Prime Minister David Cameron hailed the creation of the £3.1bn super-carrier HMS Queen Elizabeth as an "investment in the future of British security, British prosperity and our country's place in the world".
Labour leader Ed Miliband said it was a visible reminder of what can be achieved with cross-border collaboration.
Scottish Secretary Alistair Carmichael insisted it was a prime example of the UK at its best.
But First Minister Alex Salmond said it was a huge miscalculation to think events such as the naming of the super-carrier would boost the No vote in September, noting: "What keeps us safe for the future is not the will power of David Cameron, it's this magnificent deep water facility and the great skills of the workforce."
Angus Robertson, the SNP's defence spokesman, seized on reported remarks by Defence Secretary Philip Hammond that the second carrier, HMS Prince of Wales, would be built in Scotland, irrespective of the referendum outcome, and insisted: "Rosyth has a bright future in an independent Scotland."
During the event, it was reported by audience members that both the Prime Minister and the First Minister were booed, but one observer tweeted that the boos for Mr Salmond were "considerably louder".
Before the official ceremony began, the Red Arrows flew over the dockyard, painting the sky over the Forth red, white and blue.
The fly-past was followed by a procession of three generations of Royal Navy aircraft, including an historic 1950s de Havilland Sea Vixen fighter, the last and only flying aircraft of its kind in the world.
Her Majesty, accompanied by Prince Philip, the Lord High Admiral, described the naming ceremony as marking a "new phase in our naval history" and that the super-carrier "as flagship for the Royal Navy will be a source of inspiration and pride for us all".
She said: "Wherever this ship may serve, whatever tasks may be asked of her, let all those who serve on her know that on this day she was blessed with the prayers of us all for her success and for her safe return to calm waters.
"I name this ship Queen Elizabeth.

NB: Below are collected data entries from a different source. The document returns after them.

(** A state at which the right-hand side returns the zero vector, for a
    right-hand side that can raise. *)
Lemma rk4_step_fixed_option (func : State R -> R -> option (State R))
    (y : State R) :
  (forall t, func y t = Some zero4) ->
  forall t h, rk4_step func y t h = Some y.
Proof.
  intros Hfix t h. cbv [rk4_step bind ret Monad_option].
  repeat first [rewrite Hfix | rewrite vadd_vscale_zero].
  destruct y as [[[a b] c] d]. unfold vadd, vscale, zero4. cbn.
  apply (f_equal Some). apply State_eq; field.
Qed.

Lemma odeint_from_fixed_option (func : State R -> R -> option (State R))
    (y : State R) :
  (forall t, func y t = Some zero4) ->
  forall ts t, odeint_from func y t ts = Some (repeat y (length ts)).
Proof.
  intros Hfix ts. induction ts as [|t' ts IH]; intros t; [reflexivity|].
  cbn [odeint_from]. cbv [bind ret Monad_option].
  rewrite rk4_step_fixed_option by assumption.
  fold (odeint_from func y t' ts). now rewrite IH.
Qed.

Lemma odeint_fixed_option (func : State R -> R -> option (State R))
    (y : State R) :
  (forall t, func y t = Some zero4) ->
  forall ts, odeint func y ts = Some (repeat y (length ts)).
Proof.
  intros Hfix [|t0 ts]; [reflexivity|].
  cbn [odeint]. cbv [bind ret Monad_option].
  now rewrite odeint_from_fixed_option.
Qed.
(** * Tic-Tac-Toe: board logic (game.c) and minimax opponent (ai.c)

    A shallow embedding of the two core translation units of the program,
    followed by the properties established about them.

    Conventions of the embedding.
    - A C [int] is a [Z].  Entered at depth 0, as every caller does, the
      search computes values far inside the 32-bit range (scores lie in
      [-10,10], the node counter is bounded by the size of the game
      tree), so the arithmetic of the program is that of [Z].
    - [char board[3][3]] is nine contiguous chars in row-major order; it is
      the record [Board].  The cell [board[row][col]] sits at offset
      [3*row + col].
    - The [Game] object is shared by reference between the callers and the
      engine, and the two instrumentation counters are file-level globals:
      both live in one store, [Mem], that every operation threads.
    - The method pointers of [struct Game] are assigned once, by
      [Game_init], and never reassigned; calls through them are calls to
      the functions they are initialised with.
    - [rand()] is an input: the value it returns is an argument. *)

From Stdlib Require Import String ZArith List Ascii Bool Lia Permutation
  Sorted.
Import ListNotations.

Local Open Scope char_scope.
Local Open Scope Z_scope.

(* ================================================================== *)
(** * game.c                                                           *)
(* ================================================================== *)

Module Game.

(** [char board[3][3]]. *)
Record Board : Type := mkBoard {
  b00 : ascii; b01 : ascii; b02 : ascii;
  b10 : ascii; b11 : ascii; b12 : ascii;
  b20 : ascii; b21 : ascii; b22 : ascii
}.

(** [typedef struct { int row; int col; } Move;] *)
Record Move : Type := mkMove { row : Z; col : Z }.

(** Address arithmetic of [board[row][col]] on a [char[3][3]]. *)
Definition offset (row col : Z) : Z := 3 * row + col.
(** * Evently REST API: a shallow embedding of the selector codec, the
      registry fold, selector execution, the notification matcher and the
      append engine, with the properties stated for them.

    Conventions.
    - A JavaScript string is the list of its UTF-16 code units
      ([jsstring]); [u "..."] writes an ASCII literal.
    - A JavaScript object or [Map] is the list of its entries in
      enumeration order ([omap]); [oset], [odelete] and [oget] follow
      [Map.prototype.set/delete/get]. The keys of an object are taken
      not to be array indices, which JavaScript enumerates first.
    - Code that throws returns [Throw e]; [HttpError] carries the status
      of the [http-errors] constructor that the source calls.
    - The database and the external libraries (msgpackr, sql-jsonpath-js,
      JSON.stringify) are parameters of the sections that use them. *)

From Stdlib Require Import List ZArith NArith Lia Bool Ascii.
From Stdlib Require Import Permutation Sorted.
From Stdlib Require String.
Import ListNotations.
Import String.StringSyntax.
Delimit Scope string_scope with string.

Set Implicit Arguments.
Set Warnings "-register-all".

Local Open Scope Z_scope.
Local Open Scope list_scope.

(* ===================================================================== *)
(** * JavaScript strings                                                  *)
(* ===================================================================== *)

Definition jsstring := list N.

Definition u (s : String.string) : jsstring :=
  map N_of_ascii (String.list_ascii_of_string s).
Arguments u s%_string.

Fixpoint str_eqb (a b : jsstring) : bool :=
  match a, b with
  | [], [] => true
  | x :: a', y :: b' => N.eqb x y && str_eqb a' b'
  | _, _ => false
  end.

Lemma str_eqb_eq (a b : jsstring) : str_eqb a b = true <-> a = b.
Proof.
  revert b; induction a as [|x a IH]; intros [|y b]; simpl;
    try (split; [discriminate | discriminate]); try tauto.
  rewrite andb_true_iff, N.eqb_eq, IH. split.
  - intros [-> ->]; reflexivity.
  - intros H; injection H; auto.
Qed.

Lemma str_eqb_refl (a : jsstring) : str_eqb a a = true.
Proof. apply str_eqb_eq; reflexivity. Qed.

Lemma str_eqb_neq (a b : jsstring) : str_eqb a b = false <-> a <> b.
Proof.
  rewrite <- str_eqb_eq. destruct (str_eqb a b); split; congruence.
Qed.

May God bless her and all who sail in her."
Admiral George Zambellas, the First Sea Lord, said the ship was fit for a Queen and would serve as a national instrument of power and a national symbol of authority.

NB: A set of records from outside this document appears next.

(** * Distributed-framework: actor engine, ring-buffer mailbox, remote
      stream batching and cluster agent.

    A shallow embedding of the Go sources (packages [ringbuffer], [actor],
    [remote] and [cluster]) together with the properties stated about them.

    Conventions of the embedding:
    - a Go [int64]/[int32] is a [Z]; arithmetic that can leave the range is
      wrapped with [int64]/[int32];
    - a runtime panic (division by zero, index out of range, [make] with a
      negative length, nil dereference) is the [None] of an [option];
    - a Go pointer that may be nil is an [option];
    - a Go [map] is a stdpp [gmap]; where the order of a [range] over it
      matters, the order is a parameter: any enumeration of the entries. *)

From Stdlib Require Import ZArith Lia Ascii String.
From stdpp Require Import gmap strings list fin_maps.

Local Open Scope Z_scope.

(** ** Machine integers and slices *)

Definition int64 (z : Z) : Z := (z + 2 ^ 63) `mod` 2 ^ 64 - 2 ^ 63.
Definition int32 (z : Z) : Z := (z + 2 ^ 31) `mod` 2 ^ 32 - 2 ^ 31.
Definition max_int64 : Z := 2 ^ 63 - 1.

(** Go's [a % b] on signed integers: truncated remainder, panics on [b = 0]. *)
Definition go_rem (a b : Z) : option Z :=
  if decide (b = 0) then None else Some (Z.rem a b).

(** [s[i]] : panics out of range. *)
Definition index {A} (s : list A) (i : Z) : option A :=
  if decide (0 ≤ i) then s !! Z.to_nat i else None.

(** [s[i] = x] : panics out of range. *)
Definition store {A} (s : list A) (i : Z) (x : A) : option (list A) :=
  if decide (0 ≤ i < Z.of_nat (length s)) then Some (<[Z.to_nat i := x]> s)
  else None.

(** [make([]T, n)] : a slice of [n] zero values, panics on a negative [n]. *)
Definition make {A} (zero : A) (n : Z) : option (list A) :=
  if decide (0 ≤ n) then Some (replicate (Z.to_nat n) zero) else None.

Lemma int64_id z : - 2 ^ 63 ≤ z ≤ max_int64 → int64 z = z.
Proof.
  unfold int64, max_int64. intros Hz.
  rewrite Z.mod_small; lia.
Qed.

Lemma int32_id z : - 2 ^ 31 ≤ z ≤ 2 ^ 31 - 1 → int32 z = z.
Proof. intros Hz. unfold int32. rewrite Z.mod_small; lia. Qed.

Lemma go_rem_mod a b : 0 ≤ a → 0 < b → go_rem a b = Some (a `mod` b).
Proof.
  intros Ha Hb. unfold go_rem.
  destruct (decide (b = 0)) as [->|_]; [lia|].
  by rewrite Z.rem_mod_nonneg by lia.
Qed.

Lemma index_nonneg {A} (s : list A) i : 0 ≤ i → index s i = s !! Z.to_nat i.
Proof. intros Hi. unfold index. by rewrite decide_True. Qed.

Lemma store_in_range {A} (s : list A) i x :
  0 ≤ i < Z.of_nat (length s) → store s i x = Some (<[Z.to_nat i := x]> s).
Proof. intros Hi. unfold store. by rewrite decide_True. Qed.

(** ** Package ringbuffer *)

Module RingBuffer.
Section RB.
Context {T : Type}.
(** The zero value of [T] ([var t T]). *)
Variable zero : T.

"That means she will be a national icon too, all the while keeping the great in Great Britain and the royal in Royal Navy," he added.
Among the 4000 or so people present were the great and the good of the political Establishment: not only Mr Cameron and Mr Salmond but several Coalition ministers, including Chancellor George Osborne and his deputy Danny Alexander, Mr Miliband and his Labour predecessor Gordon Brown as well as foreign dignitaries, including American naval officers.

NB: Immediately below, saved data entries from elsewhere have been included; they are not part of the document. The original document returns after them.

(** the state after a successful registration, spelled out *)
Lemma register_experiment_ok_full samples exp_key lf b kw w r w1 :
  register_experiment samples exp_key lf b kw w = (Ok r, w1) ->
  let root := name (_root_dataset samples) in
  let aux := exp_dataset_name_of samples exp_key in
  let cfg := ManualExperimentBackendConfig lf exp_key (kw !! "exp_dir") in
  exists doc,
    (b = None \/ b = Some "manual")
    /\ aux <> root
    /\ datasets w !! aux = None
    /\ datasets w !! root = Some doc
    /\ experiments doc !! exp_key = None
    /\ r = mkResults ManualExperimentResults samples (ManualExperimentBackend cfg) aux
    /\ datasets w1
       = <[root := set_experiments
                    (insert exp_key
                       (mkRunDoc cfg (Some (mkResultsDict ManualExperimentResults aux)))) doc]>
           (<[aux := mkDatasetDoc (_make_exp_collection_name samples exp_key) true lf ∅]>
              (datasets w))
    /\ log w1 = (log w ++
         [EnsureRequirements "manual";
          CloneDataset aux (_make_exp_collection_name samples exp_key);
          SetPersistent aux true;
          RegisterRun root exp_key false;
          SaveRunResults root exp_key (mkResultsDict ManualExperimentResults aux)])%list.
Proof.
  intros Hrun root aux cfg.
  destruct (register_experiment_ok_inv _ _ _ _ _ _ _ _ Hrun)
    as (cfg' & doc & Hcfg & Haux & Hroot & Hkey & Hr & Hds & Hlog).
  destruct (parse_config_ok_inv _ _ _ _ _ Hcfg) as [Hb ->].
  exists doc. subst r. repeat split; try done. unfold aux, root. congruence.
Qed.

(** [register_experiment] returns exactly when the backend is None or
    "manual", the auxiliary dataset name is free, the root dataset exists
    and the key is not registered on it. *)
Theorem register_experiment_returns_iff samples exp_key lf b kw w :
  (exists r w1, register_experiment samples exp_key lf b kw w = (Ok r, w1))
  <-> (b = None \/ b = Some "manual")
      /\ datasets w !! exp_dataset_name_of samples exp_key = None
      /\ exists doc,
          datasets w !! name (_root_dataset samples) = Some doc
          /\ experiments doc !! exp_key = None.
Proof.
  split.
  - intros (r & w1 & Hrun).
    destruct (register_experiment_ok_full _ _ _ _ _ _ _ _ Hrun)
      as (doc & Hb & _ & Haux & Hroot & Hkey & _). eauto 10.
  - intros (Hb & Haux & doc & Hroot & Hkey).
    rewrite register_experiment_eval, (parse_config_manual _ _ _ _ Hb). simpl.
    rewrite Haux, Hroot, Hkey. eauto.
Qed.

Lemma register_experiment_returns_iff_witness :
  exists r w1, register_experiment demo_samples "k" None None ∅ demo_world = (Ok r, w1).
Proof.
  apply (proj2 (register_experiment_returns_iff demo_samples "k" None None ∅ demo_world)).
  split; [by left|]. split; [vm_compute; reflexivity|].
  eexists. split; vm_compute; reflexivity.
Defined.
(** C5 as stated fails: a list of patterns under "zip" with an entry that
    is not a string does not make the reader fail when a later mapping
    with a key "zip" follows it.  On the disk whose include file holds
    [two_zip_files] the reader returns both lists. *)
Lemma zip_list_before_another_is_not_checked :
  ~ (forall (P : Platform) (w : @World P) (self : ConfigReader.t)
            (text : string) (config : pyval) (entries : list pyval)
            (d : list (pyval * pyval)) (zs : list pyval),
       @read_text P w
         (os_path_join (ConfigReader.path self) (ConfigReader.include_file self))
       = Ok text ->
       @yaml_load P text = Ok config ->
       py_getitem config (value FILES) = Ok (PList entries) ->
       In (PDict d) entries ->
       dict_get "zip" d = Some (PList zs) ->
       existsb (fun e => negb (type_is_str e)) zs = true ->
       exists msg, @ConfigReader.read P w self = Raise (ValueError msg)).
Proof.
  intros Claim.
  destruct (Claim demo (disk_of "two zip" names []) reader "two zip"
              (with_files two_zip_files) two_zip_files
              [(PStr "zip", PList [PInt 5])] [PInt 5]
              eq_refl eq_refl eq_refl (or_introl eq_refl) eq_refl eq_refl)
    as [msg R].
  rewrite read_two_zip in R. discriminate R.
Qed.

End Runs.

(** * Further properties of the reader *)

Section MoreReaderFacts.
Context `{Platform}.
Import ConfigReader.

Lemma validate_ok_all_present (d : list (pyval * pyval)) :
  __validate_config (PDict d) = Ok tt ->
  forall opt, dict_contains (PDict d) (value opt) = true.
Proof.
  rewrite validate_config_dict. intros E opt.
  destruct (dict_contains (PDict d) (value opt)) eqn:C; [reflexivity|].
  assert (I : In (value opt) (filter (absent d) FIRST_LEVEL_KEYS)).
  { apply filter_In. split.
    - apply value_in_FIRST_LEVEL_KEYS. eauto.
    - unfold absent. simpl in C. now rewrite C. }
  destruct (filter (absent d) FIRST_LEVEL_KEYS); [destruct I|discriminate].
Qed.

Lemma validate_non_mapping (config : pyval) :
  type_is_dict config = false ->
  __validate_config config = Raise AttributeError.
Proof. destruct config; simpl; intros E; try reflexivity. discriminate. Qed.

Lemma forallb_false_existsb {A : Type} (f : A -> bool) (l : list A) :
  forallb f l = false -> existsb (fun x => negb (f x)) l = true.
Proof.
  induction l as [|x l IH]; simpl; [discriminate|].
  destruct (f x); simpl; auto.
Qed.

Lemma strings_are_map (zs : list pyval) :
  forallb type_is_str zs = true -> zs = map PStr (strings_of zs).
Proof.
  induction zs as [|z zs IH]; simpl; [reflexivity|].
  destruct z; simpl; try discriminate. intros A. now rewrite <- IH.
Qed.

Lemma strings_of_map (l : list string) : strings_of (map PStr l) = l.
Proof. induction l as [|s l IH]; simpl; [|rewrite IH]; reflexivity. Qed.

Lemma map_strings_well_shaped (l : list string) :
  forallb well_shaped (map PStr l) = true.
Proof. induction l as [|s l IH]; simpl; auto. Qed.

Lemma last_zip_map_strings (l : list string) (g : pyval) :
  last_zip (map PStr l) g = g.
Proof. induction l as [|s l IH]; simpl; auto. Qed.

Lemma py_iter_str (s : string) :
  py_iter (PStr s) = Ok (map PStr (code_points s)).
Proof. reflexivity. Qed.

Lemma code_points_cons (c : ascii) (s : string) :
  exists item items,
    code_points (String c s) = String c item :: items
    /\ String.concat "" (item :: items) = String.concat "" (code_points s).
Proof.
  cbn [code_points]. destruct (continues s) eqn:C.
  - destruct (code_points s) as [|item items] eqn:P.
    + exists EmptyString, []. auto.
    + exists item, items. auto.
  - exists EmptyString, (code_points s). split; [reflexivity|].
    destruct (code_points s); reflexivity.
Qed.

The Union flag flew prominently from the 65,000 tonne ship's mast, while a Royal Marine Band played the British national anthem twice during the 90 minute-long ceremony.
The warship is the first new carrier in the British fleet for more than 20 years.
Its official naming comes five years after the first metal was cut and almost three years since the first section of the ship entered the dry dock at Rosyth for construction to begin.
Work on HMS Queen Elizabeth has taken place not just in Rosyth but also in Govan, Appledore, Birkenhead, Portsmouth and on the Tyne, creating and sustaining more than 10,000 jobs across the supply chain.
The defence sector employs more than 12,600 people in Scotland, according to government figures. The super-carrier and its sister vessel, HMS Prince of Wales, which is now under construction, will form the centre-piece of Britain's defence capability for the 21st century.
The estimated total cost of the vessels is £6.2bn - well over the initial projected cost of £3.7bn.
The Royal Navy will take charge of HMS Queen Elizabeth in 2017 for sea trials but the warship will not be fully operational until 2020.
A decision will be made during next's year defence review on whether the second super-carrier will become operational or sold.